**PROMPT:**
Take each line below that has "with" and copy it.

Records from a data source
(* ===== verification/StoreLaws.v ===== *)
(** * Optimistic transactions are atomic and lease-fenced

    [atomic_update] against any interleaving of other clients and any lost
    message: what a committed EXEC did ([commit]), in which server state, and
    that a fenced write only commits while the lease key holds the worker's
    token. *)
From S2P Require Import Prelude PyStr PyFloat PyVal Json JsonRoundtrip Redis World Store Trace.
#[local] Open Scope Z_scope.

Section Atomic.
Context {R : Type} `{RS : RedisServer R} (h : host R).
Abbreviation W := (world R).
Abbreviation sem := (spec json_render json_module).
Hypothesis others_later : forall n r, later r (others h n r).

Context {St A : Type} (redis_key : string) (mutate : mutation St A) (kind : container)
  (also : A -> list cmd).

(** The value a transaction reads in keyspace [m]. *)
Definition stored (m : keys_t) : option value :=
  match kval redis_key m with
  | None => Some (empty_of kind)
  | Some (RStr s) => Some (decode_current kind (RText s))
  | Some (RJson v) => Some (decode_current kind (RText (json_render v)))
  | _ => None
  end.
(** The write command fits the stored type. *)
Definition write_cmd (js : bool) (m : keys_t) (v : value) : cmd :=
  let as_json := match kval redis_key m with
                 | Some (RJson _) => true | None => js | _ => false end in
  if as_json then JSONSET redis_key (dumps v) else SET redis_key (dumps v).
Definition held (lease : option (string * string)) (m : keys_t) : Prop :=
  match lease with None => True | Some (k, token) => kval k m = Some (RStr token) end.

(** [t] applied the mutation to the stored value, atomically, with its extra
    commands, while the lease was held. *)
Inductive commit (lease : option (string * string)) (js : bool) (st : St) (n : nat) (a : A)
  : trip -> Prop :=
| Commit m cur st' v n' :
    held lease m -> stored m = Some cur -> mutate st cur n = (Ok (st', Some v, a), n') ->
    commit lease js st n a
      (Trip (TExec (write_cmd js m v :: also a)) m (run_seq (write_cmd js m v :: also a) m)).

(** What one attempt can do. *)
Inductive attempted (lease : option (string * string)) (js : bool) (st : St) (n : nat)
  : result (A + St * exn) -> list trip -> Prop :=
| at_unchanged m cur st' a n' l :
    Forall quiet l -> stored m = Some cur ->
    mutate st cur n = (Ok (st', None, a), n') -> attempted lease js st n (Ok (inl a)) l
| at_commit a t x l :
    Forall quiet l -> commit lease js st n a t -> (x = Ok (inl a) \/ exists e, x = Raise e) ->
    attempted lease js st n x (t :: l)
| at_refused m cur st' v a n' e l :
    Forall quiet l -> stored m = Some cur -> mutate st cur n = (Ok (st', Some v, a), n') ->
    exn_cls e = WatchError -> attempted lease js st n (Ok (inr (st', e))) l
| at_raise e l : Forall quiet l -> attempted lease js st n (Raise e) l.

(** A run of trips that left the keys alone. *)
Definition quiet_run (w w' : W) : Prop :=
  later (srv w) (srv w') /\ ticks w' = ticks w /\
  exists l, w_log w' = l ++ w_log w /\ Forall quiet l.
Lemma quiet_run_refl w : quiet_run w w.
Proof. split; [apply later_refl|]. split; [done|]. by exists []. Qed.
Lemma quiet_run_trans w1 w2 w3 : quiet_run w1 w2 -> quiet_run w2 w3 -> quiet_run w1 w3.
Proof.
  intros (L1 & T1 & l1 & E1 & F1) (L2 & T2 & l2 & E2 & F2). split; [by eapply later_trans|].
  split; [congruence|]. exists (l2 ++ l1). rewrite E2, E1, List.app_assoc.
  split; [done|]. by apply Forall_app_2.
Qed.
Lemma read_quiet c w x w' : read_only c = true -> redis h c w = (x, w') ->
  quiet_run w w' /\ (x = fst (sem c (keyspace (srv w'))) \/ exists e, x = Raise e).
Proof.
  intros Hc E. apply (read_inv h others_later) in E as (L & T & (t & Hl & Ht) & H); [|done].
  split; [split; [done|]; split; [done|]; exists [t]; auto|].
  destruct H as [->| ->]; [by left|right; by eexists].
Qed.
Lemma watch_quiet k w x w' : watch_key h k w = (x, w') ->
  quiet_run w w' /\ (x = Ok (watch k (srv w')) \/ exists e, x = Raise e).
Proof.
  intros E. apply (watch_inv h others_later) in E as (L & T & (t & Hl & Ht) & H).
  split; [split; [done|]; split; [done|]; exists [t]; auto|].
  destruct H as [->| ->]; [by left|right; by eexists].
Qed.
(** [ts] certifies that keys in [ks] do not change until EXEC. *)
Definition guards (ts : list watch_t) (k : string) (r : R) : Prop :=
  forall r1 r2, later r r1 -> later r1 r2 -> forallb (fun t => exec_ok t r2) ts = true ->
    keyspace r1 !! k = keyspace r !! k.
Lemma guards_watch ts k r : watch k r ∈ ts -> guards ts k r.
Proof.
  intros Hin r1 r2 L1 L2 H. rewrite forallb_forall in H.
  eapply watch_sound; [exact L1|exact L2|]. by apply H, list_elem_of_In.
Qed.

**ANSWER SECTION:**
  match kval redis_key m with
  let as_json := match kval redis_key m with
  match lease with None => True | Some (k, token) => kval k m = Some (RStr token) end.
(** [t] applied the mutation to the stored value, atomically, with its extra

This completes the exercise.